Exercise goal:
Make an exact copy of the lines starting at the top of the listing below and ending at the line that contains "(** What comes", inclusive.
--- Input records Enclosed Below ---
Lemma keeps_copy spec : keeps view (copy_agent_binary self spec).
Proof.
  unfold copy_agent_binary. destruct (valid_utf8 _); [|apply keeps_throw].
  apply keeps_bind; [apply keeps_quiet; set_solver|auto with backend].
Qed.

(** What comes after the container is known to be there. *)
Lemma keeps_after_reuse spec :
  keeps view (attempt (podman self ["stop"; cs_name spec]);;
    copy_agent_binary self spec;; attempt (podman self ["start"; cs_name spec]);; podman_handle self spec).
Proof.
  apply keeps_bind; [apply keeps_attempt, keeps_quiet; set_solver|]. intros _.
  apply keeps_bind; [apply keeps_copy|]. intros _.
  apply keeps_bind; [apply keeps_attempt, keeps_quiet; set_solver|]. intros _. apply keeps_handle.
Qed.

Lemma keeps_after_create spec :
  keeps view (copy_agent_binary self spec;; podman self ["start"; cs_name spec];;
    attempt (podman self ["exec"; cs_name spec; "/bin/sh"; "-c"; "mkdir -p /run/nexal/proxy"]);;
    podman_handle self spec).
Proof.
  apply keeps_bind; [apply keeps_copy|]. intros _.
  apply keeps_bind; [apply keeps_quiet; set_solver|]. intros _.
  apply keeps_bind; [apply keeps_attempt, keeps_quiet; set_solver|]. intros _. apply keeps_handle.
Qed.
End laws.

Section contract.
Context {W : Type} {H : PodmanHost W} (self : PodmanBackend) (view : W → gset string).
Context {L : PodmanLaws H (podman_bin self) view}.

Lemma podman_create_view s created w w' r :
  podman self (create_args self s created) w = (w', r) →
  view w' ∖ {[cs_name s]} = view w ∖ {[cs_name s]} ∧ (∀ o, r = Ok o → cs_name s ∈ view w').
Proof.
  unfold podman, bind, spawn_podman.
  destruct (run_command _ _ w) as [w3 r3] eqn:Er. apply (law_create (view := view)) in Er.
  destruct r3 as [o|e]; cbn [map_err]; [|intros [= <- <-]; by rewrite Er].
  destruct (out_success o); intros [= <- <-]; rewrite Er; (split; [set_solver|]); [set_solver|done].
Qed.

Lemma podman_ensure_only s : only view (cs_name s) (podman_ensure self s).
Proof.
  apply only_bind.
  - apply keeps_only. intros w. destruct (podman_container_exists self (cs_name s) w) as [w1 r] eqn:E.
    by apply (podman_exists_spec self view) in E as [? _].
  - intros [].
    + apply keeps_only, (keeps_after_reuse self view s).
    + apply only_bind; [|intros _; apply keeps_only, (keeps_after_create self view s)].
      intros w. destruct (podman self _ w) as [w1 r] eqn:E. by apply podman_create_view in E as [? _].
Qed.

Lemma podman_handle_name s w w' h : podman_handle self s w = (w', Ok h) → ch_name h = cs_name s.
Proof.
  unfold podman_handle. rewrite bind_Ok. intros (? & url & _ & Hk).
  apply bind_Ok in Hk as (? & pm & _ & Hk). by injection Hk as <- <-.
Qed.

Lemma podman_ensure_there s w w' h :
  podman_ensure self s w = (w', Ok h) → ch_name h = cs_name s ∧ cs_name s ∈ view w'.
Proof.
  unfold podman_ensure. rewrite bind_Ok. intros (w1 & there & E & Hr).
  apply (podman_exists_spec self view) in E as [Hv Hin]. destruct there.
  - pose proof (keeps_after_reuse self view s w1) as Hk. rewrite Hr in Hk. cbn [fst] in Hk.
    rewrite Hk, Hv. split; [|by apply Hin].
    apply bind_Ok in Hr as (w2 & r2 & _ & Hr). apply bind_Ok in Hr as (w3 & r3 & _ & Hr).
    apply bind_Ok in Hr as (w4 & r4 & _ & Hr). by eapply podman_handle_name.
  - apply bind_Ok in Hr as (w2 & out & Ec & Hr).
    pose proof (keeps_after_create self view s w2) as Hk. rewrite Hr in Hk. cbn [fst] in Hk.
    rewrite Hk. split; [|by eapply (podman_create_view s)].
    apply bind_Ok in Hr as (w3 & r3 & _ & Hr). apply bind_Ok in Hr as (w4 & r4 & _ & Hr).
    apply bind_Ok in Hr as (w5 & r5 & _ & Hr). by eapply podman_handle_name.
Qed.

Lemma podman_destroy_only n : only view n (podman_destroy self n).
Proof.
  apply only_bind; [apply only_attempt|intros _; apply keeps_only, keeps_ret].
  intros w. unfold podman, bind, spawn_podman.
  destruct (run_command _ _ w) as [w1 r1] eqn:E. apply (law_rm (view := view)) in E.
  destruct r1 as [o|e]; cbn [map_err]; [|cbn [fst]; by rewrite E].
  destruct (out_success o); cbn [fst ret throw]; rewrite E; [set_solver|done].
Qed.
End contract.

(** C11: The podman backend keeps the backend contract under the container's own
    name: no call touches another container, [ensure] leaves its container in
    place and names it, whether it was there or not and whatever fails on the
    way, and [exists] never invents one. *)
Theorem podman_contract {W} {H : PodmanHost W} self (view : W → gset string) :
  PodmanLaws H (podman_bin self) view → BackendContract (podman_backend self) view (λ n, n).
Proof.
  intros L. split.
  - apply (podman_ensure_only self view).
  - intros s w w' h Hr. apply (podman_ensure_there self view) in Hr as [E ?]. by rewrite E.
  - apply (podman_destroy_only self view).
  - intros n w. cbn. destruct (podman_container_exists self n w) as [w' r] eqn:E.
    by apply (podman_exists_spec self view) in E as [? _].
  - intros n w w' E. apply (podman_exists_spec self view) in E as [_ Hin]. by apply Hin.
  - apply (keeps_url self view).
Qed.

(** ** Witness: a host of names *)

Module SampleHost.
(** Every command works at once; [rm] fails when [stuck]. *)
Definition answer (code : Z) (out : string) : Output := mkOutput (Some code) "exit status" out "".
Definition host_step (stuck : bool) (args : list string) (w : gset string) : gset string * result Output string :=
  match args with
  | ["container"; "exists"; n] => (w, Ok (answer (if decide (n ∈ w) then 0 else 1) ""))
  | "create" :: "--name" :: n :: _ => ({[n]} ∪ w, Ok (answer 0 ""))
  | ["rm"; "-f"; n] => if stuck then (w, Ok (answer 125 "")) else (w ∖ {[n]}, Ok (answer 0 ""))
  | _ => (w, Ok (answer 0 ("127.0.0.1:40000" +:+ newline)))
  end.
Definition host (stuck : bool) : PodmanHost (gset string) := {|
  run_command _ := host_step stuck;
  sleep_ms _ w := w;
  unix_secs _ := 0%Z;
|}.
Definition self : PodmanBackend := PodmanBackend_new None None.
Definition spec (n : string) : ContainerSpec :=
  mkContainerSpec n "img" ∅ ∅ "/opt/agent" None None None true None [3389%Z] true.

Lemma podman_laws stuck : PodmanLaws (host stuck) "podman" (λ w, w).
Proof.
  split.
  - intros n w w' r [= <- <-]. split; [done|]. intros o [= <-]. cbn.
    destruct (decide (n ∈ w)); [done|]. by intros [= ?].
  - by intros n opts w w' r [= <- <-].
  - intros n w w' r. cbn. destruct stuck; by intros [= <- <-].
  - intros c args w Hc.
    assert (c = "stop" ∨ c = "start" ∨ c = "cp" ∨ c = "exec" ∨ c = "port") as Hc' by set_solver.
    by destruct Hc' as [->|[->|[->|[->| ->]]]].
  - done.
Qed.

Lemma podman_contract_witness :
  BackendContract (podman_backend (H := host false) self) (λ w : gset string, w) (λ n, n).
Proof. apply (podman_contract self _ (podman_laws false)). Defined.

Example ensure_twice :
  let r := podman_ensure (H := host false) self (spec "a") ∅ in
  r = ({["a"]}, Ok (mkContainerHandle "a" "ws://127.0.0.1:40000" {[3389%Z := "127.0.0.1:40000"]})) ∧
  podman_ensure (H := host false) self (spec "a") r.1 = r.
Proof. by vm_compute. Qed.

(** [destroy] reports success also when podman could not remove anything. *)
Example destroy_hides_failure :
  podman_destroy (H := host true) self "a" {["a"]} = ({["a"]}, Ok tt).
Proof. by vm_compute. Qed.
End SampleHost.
--- End of Enclosed Input records ---
Reply:
Lemma keeps_copy spec : keeps view (copy_agent_binary self spec).
Proof.
  unfold copy_agent_binary. destruct (valid_utf8 _); [|apply keeps_throw].
  apply keeps_bind; [apply keeps_quiet; set_solver|auto with backend].
Qed.

(** What comes after the container is known to be there. *)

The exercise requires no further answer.